Now how to counteract the loss of atomicity? We can start with awaiting on a locked flag that only one process at a time can hold. Running this and having it fail might come as a little surprise, since the lock prevents concurrency of processes for balance changes, but that is not where our invariant is being violated.

tlaplus transfer
(what was the invariant again?)

Since the balances are on different steps, the invariant MoneyInvariant == alice_account + bob_account = account_total is impossible to enforce. Our system guarantees this is true eventually after an individual process has completed, but during that processes execution we have no atomic operator to guarantee that in this setup.

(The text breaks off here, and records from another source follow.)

(** X7. The handler launches supported versions only: whenever it returns
    a port, the version string of the request parses, the version is in
    the catalog the handler leaves behind, and the last two calls made are
    the allocation of that port and the run request for it. *)
Theorem request_game_launches_supported_only
        {SV : SemVer} (env : Env) (game_request : GameRequest) (s s' : State) (port : Z) :
  request_game env game_request s = (inr port, s') ->
  exists version,
    version_parse (req_version game_request) = Some version /\
    version_in version (latest_tags s') = true /\
    exists h, history s' = h ++ [EvBindPort; EvRun (run_spec game_request port)].
Proof.
  rewrite request_game_run.
  destruct (version_parse (req_version game_request)) as [version|]; [|discriminate].
  destruct (remove_stopped_containers env s) as [[e|[]] s1]; [discriminate|].
  destruct (Z.of_nat (length (containers s1)) >=? MAX_RUNNING_SERVERS); [discriminate|].
  destruct (min_supported_tag s1) as [m|]; [|discriminate].
  destruct (version_lt version m); [discriminate|].
  assert (Hlaunch : forall t,
             version_in version (latest_tags t) = true ->
             create_server env game_request t = (inr port, s') ->
             exists version0,
               Some version = Some version0 /\
               version_in version0 (latest_tags s') = true /\
               exists h, history s' = h ++ [EvBindPort; EvRun (run_spec game_request port)]).
  { intros t Hin E. apply create_server_registry in E.
    destruct E as [[_ Hh] Ht]. exists version. rewrite Ht. auto. }
  destruct (version_in version (latest_tags s1)) eqn:Hin1.
  { apply Hlaunch. exact Hin1. }
  destruct (get_latest_image_tags env DOCKER_USER DOCKER_REPO s1) as [[e|[]] s2];
    [discriminate|].
  destruct (version_in version (latest_tags s2)) eqn:Hin2; [|discriminate].
  apply Hlaunch. exact Hin2.
Qed.

Lemma request_game_launches_supported_only_witness :
  exists version,
    version_parse "1.2.0" = Some version /\
    version_in version
      (latest_tags (snd (request_game hub_ok_env request_120 stale_state))) = true.
Proof.
  destruct (request_game_launches_supported_only
              hub_ok_env request_120 stale_state
              (snd (request_game hub_ok_env request_120 stale_state)) 40000 eq_refl)
    as (version & Hparse & Hin & _).
  exists version. split; [exact Hparse | exact Hin].
Defined.

(** ** Reconciliation, again *)

Section ReconciliationOutcomes.
Context {SV : SemVer}.
Variable env : Env.

(** On a runtime whose answer to a reload does not depend on the calls
    made before, reconciling is filtering. *)
Lemma reconciled_stable (h : list event) (d : dict ref) :
  (forall h1 h2 id, container_reload env h1 id = container_reload env h2 id) ->
  reconciled env h d
  = filter (fun kc => observed_running (container_reload env [] (fst kc))) d.
Proof.
  intros Hstable. revert h. induction d as [|[k c] d IH]; intros h; simpl; [reflexivity|].
  rewrite (Hstable h [] k), IH.
  destruct (observed_running (container_reload env [] k)); reflexivity.
Qed.

Lemma filter_idempotent {A} (f : A -> bool) (l : list A) :
  filter f (filter f l) = filter f l.
Proof.
  induction l as [|x l IH]; simpl; [reflexivity|].
  destruct (f x) eqn:E; simpl; [rewrite E, IH; reflexivity | exact IH].
Qed.

End ReconciliationOutcomes.

(** X8. Reconciling twice in a row changes nothing the second time, as
    long as the runtime reports the same status for a container whenever
    it is asked: on a well-formed registry both runs return normally and
    the second leaves the registry exactly as the first left it. *)
Theorem remove_stopped_containers_idempotent
        {SV : SemVer} (env : Env) (s s1 s2 : State) r1 r2 :
  (forall h1 h2 id, container_reload env h1 id = container_reload env h2 id) ->
  registry_wf s ->
  remove_stopped_containers env s = (r1, s1) ->
  remove_stopped_containers env s1 = (r2, s2) ->
  r1 = inr tt /\ r2 = inr tt /\ containers s2 = containers s1.
Proof.
  intros Hstable Hwf Hrun1 Hrun2.
  destruct (reconcile_loop env (containers s) [] s eq_refl Hwf)
    as (t1 & Ht1 & Hc1 & _ & _ & _ & Hwf1).
  change (for_each (dict_values (containers s)) (remove_if_stopped env) s)
    with (remove_stopped_containers env s) in Ht1.
  rewrite Hrun1 in Ht1. inversion Ht1; subst t1 r1. clear Ht1.
  destruct (reconcile_loop env (containers s1) [] s1 eq_refl Hwf1)
    as (t2 & Ht2 & Hc2 & _).
  change (for_each (dict_values (containers s1)) (remove_if_stopped env) s1)
    with (remove_stopped_containers env s1) in Ht2.
  rewrite Hrun2 in Ht2. inversion Ht2; subst t2 r2. clear Ht2.
  split; [reflexivity|]. split; [reflexivity|].
  simpl in Hc1, Hc2. rewrite Hc2, Hc1.
  rewrite !(reconciled_stable env _ _ Hstable). apply filter_idempotent.
Qed.

Lemma remove_stopped_containers_idempotent_witness :
  containers
    (snd (remove_stopped_containers fleet_env
            (snd (remove_stopped_containers fleet_env fleet_state))))
  = [("a", 0%nat)].
Proof.
  exact (proj2 (proj2 (remove_stopped_containers_idempotent
                         fleet_env fleet_state
                         (snd (remove_stopped_containers fleet_env fleet_state))
                         (snd (remove_stopped_containers fleet_env
                                 (snd (remove_stopped_containers fleet_env fleet_state))))
                         (inr tt) (inr tt)
                         (fun _ _ _ => eq_refl) fleet_state_wf eq_refl eq_refl))).
Defined.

What needs to change for the system to validate? We have to relax our invariant MoneyInvariant == alice_account + bob_account <= account_total, and then inside our process update the logic to always withdraw then deposit, which we can assert has been balanced on processes completion. This is similar to the money being ‘in transit’ and unavailable until the processes have settled.

---- MODULE Transfer ----
EXTENDS Naturals, TLC

(* --algorithm transfer
variables alice_account = 10, bob_account = 10, locked = 0,
         account_total = alice_account + bob_account;

process Tranfer \in 1..2
   variable money \in 1..20

begin
Transfer:
 await locked = 0;
 locked := 1;
Move:
 if alice_account >= money then
   MoveAlice: alice_account := alice_account - money;
   MoveBob: bob_account := bob_account + money;
 end if;
Finish:
 locked := 0;
 assert alice_account + bob_account = account_total;

end process
end algorithm *)

\* BEGIN TRANSLATION
\* ...
\* END TRANSLATION

MoneyEventualInvariant == alice_account + bob_account <= account_total

Now if you are interested, you could add an invariant to represent the eventual consistency. When no processes are running so at some point we can say MoneyInvariant == alice_account + bob_account = account_total. We mentioned microservices earlier, if these were different services we would also need to add in the possibility that a process would crash halfway through - where one account would have money withdrawn and not yet deposited in the second.